About this task = Return each line of the listing that has the word "fire" in it.

Excerpted records =
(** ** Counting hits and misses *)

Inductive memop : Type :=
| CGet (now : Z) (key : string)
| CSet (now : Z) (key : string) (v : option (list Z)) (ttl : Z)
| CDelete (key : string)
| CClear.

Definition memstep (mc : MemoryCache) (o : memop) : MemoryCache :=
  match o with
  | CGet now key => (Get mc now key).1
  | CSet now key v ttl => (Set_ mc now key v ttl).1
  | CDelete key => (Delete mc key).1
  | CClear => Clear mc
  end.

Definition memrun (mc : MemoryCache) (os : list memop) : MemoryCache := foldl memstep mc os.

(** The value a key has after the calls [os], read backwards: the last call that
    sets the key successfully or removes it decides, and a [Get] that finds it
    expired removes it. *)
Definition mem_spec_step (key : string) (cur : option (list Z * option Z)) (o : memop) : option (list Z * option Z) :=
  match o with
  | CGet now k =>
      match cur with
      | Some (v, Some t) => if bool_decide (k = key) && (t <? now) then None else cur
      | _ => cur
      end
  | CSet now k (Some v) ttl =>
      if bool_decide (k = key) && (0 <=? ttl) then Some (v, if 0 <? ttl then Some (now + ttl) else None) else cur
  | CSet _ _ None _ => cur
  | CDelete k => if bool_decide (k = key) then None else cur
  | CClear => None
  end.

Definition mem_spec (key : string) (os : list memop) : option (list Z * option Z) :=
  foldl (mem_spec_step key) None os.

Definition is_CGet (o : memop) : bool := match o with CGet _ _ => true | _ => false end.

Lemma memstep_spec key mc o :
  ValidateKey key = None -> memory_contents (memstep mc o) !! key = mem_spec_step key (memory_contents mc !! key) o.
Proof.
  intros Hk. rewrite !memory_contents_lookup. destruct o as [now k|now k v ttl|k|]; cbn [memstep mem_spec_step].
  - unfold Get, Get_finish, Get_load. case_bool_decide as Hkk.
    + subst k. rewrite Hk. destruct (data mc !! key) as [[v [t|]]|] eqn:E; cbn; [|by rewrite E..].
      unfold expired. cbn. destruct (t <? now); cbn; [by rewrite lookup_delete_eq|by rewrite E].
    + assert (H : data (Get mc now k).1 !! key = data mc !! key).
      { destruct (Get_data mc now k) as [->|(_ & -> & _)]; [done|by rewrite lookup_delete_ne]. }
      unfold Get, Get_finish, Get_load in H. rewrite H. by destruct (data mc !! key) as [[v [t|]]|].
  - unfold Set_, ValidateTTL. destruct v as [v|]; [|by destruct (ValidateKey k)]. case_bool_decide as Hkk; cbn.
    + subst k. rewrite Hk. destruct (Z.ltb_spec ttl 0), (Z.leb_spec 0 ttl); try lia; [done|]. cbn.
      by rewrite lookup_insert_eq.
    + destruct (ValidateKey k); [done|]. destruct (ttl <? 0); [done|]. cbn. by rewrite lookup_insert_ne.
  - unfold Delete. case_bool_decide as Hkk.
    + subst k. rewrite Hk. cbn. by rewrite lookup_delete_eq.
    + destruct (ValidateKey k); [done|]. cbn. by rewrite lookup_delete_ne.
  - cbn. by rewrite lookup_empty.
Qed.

---

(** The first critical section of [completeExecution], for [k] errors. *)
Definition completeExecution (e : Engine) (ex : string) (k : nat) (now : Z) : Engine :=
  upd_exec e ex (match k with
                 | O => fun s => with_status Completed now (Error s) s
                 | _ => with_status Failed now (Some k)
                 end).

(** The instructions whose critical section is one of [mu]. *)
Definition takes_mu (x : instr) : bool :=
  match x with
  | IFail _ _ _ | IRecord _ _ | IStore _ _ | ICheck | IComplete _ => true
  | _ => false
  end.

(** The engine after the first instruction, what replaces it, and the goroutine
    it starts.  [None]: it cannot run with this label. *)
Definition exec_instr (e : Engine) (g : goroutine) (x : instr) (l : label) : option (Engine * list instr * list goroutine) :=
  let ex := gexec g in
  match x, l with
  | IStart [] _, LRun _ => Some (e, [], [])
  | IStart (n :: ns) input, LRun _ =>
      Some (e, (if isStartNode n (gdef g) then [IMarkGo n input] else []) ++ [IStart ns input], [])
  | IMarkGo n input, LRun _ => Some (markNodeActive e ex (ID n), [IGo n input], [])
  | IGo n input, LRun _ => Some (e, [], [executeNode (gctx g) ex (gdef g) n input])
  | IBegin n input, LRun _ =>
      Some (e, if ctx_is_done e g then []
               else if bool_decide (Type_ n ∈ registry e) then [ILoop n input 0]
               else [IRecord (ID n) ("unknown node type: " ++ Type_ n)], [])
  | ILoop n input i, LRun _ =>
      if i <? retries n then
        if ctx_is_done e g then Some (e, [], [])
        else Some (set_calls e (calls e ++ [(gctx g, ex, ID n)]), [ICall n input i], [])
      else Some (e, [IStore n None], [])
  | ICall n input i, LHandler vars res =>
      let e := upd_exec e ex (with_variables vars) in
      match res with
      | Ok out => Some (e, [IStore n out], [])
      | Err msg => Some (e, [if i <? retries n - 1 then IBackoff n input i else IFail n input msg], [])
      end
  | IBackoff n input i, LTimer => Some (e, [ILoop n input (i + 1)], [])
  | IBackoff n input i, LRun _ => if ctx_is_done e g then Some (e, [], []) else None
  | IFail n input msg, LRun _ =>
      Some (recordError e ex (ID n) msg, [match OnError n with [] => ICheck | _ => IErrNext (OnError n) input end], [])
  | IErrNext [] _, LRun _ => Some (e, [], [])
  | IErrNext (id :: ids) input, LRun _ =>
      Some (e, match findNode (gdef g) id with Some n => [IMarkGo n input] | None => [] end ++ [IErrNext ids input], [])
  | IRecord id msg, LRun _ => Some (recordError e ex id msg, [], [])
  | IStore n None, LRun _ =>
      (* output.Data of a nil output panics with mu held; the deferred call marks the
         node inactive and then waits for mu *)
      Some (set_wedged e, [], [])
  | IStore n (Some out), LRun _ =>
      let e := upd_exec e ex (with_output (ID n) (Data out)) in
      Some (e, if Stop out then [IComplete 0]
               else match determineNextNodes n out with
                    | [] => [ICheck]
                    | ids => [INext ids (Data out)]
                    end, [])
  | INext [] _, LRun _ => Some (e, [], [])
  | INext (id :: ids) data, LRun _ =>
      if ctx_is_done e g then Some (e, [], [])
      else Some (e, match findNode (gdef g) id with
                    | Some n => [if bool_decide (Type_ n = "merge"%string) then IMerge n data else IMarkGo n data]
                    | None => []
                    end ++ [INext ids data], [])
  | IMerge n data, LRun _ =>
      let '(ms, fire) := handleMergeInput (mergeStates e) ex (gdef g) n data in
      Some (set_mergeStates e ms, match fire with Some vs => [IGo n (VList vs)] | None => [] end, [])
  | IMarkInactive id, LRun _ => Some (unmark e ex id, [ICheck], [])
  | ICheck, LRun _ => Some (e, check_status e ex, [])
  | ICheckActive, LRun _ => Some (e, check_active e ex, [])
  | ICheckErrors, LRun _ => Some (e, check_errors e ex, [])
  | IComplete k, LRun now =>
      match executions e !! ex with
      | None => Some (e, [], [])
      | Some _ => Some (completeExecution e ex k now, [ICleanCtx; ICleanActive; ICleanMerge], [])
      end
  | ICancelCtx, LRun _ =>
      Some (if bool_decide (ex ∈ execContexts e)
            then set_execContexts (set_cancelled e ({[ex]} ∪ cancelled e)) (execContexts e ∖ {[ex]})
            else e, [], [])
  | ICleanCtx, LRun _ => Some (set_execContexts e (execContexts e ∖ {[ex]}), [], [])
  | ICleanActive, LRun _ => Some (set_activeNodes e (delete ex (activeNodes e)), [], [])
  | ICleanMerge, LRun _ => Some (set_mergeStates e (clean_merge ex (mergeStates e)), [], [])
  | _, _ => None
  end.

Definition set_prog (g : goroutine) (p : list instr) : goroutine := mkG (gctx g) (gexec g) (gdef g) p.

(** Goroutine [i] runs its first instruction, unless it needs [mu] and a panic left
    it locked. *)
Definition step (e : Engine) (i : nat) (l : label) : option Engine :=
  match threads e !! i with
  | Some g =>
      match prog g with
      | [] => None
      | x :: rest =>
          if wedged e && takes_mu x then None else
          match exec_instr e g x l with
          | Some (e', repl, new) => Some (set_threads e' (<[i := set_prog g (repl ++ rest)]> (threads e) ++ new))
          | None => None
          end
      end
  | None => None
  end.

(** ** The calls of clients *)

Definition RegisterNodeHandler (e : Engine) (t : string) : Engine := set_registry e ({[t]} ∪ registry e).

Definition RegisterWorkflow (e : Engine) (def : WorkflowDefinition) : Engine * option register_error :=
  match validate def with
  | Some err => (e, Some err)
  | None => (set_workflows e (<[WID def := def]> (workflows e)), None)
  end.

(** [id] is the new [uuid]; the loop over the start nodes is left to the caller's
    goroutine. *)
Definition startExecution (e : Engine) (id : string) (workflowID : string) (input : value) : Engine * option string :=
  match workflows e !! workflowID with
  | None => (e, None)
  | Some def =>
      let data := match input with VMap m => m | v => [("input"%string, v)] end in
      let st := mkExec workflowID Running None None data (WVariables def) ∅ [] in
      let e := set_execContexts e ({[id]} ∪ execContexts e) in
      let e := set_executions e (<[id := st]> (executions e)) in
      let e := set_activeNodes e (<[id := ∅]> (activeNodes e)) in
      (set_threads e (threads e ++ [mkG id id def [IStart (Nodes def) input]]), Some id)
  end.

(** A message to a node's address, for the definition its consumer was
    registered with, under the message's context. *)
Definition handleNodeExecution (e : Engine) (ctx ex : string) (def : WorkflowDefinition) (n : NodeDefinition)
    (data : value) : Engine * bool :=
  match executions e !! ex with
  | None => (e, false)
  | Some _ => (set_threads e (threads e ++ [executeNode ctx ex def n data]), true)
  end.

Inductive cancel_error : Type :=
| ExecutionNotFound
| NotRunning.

Answer to this exercise =
      let '(ms, fire) := handleMergeInput (mergeStates e) ex (gdef g) n data in
      Some (set_mergeStates e ms, match fire with Some vs => [IGo n (VList vs)] | None => [] end, [])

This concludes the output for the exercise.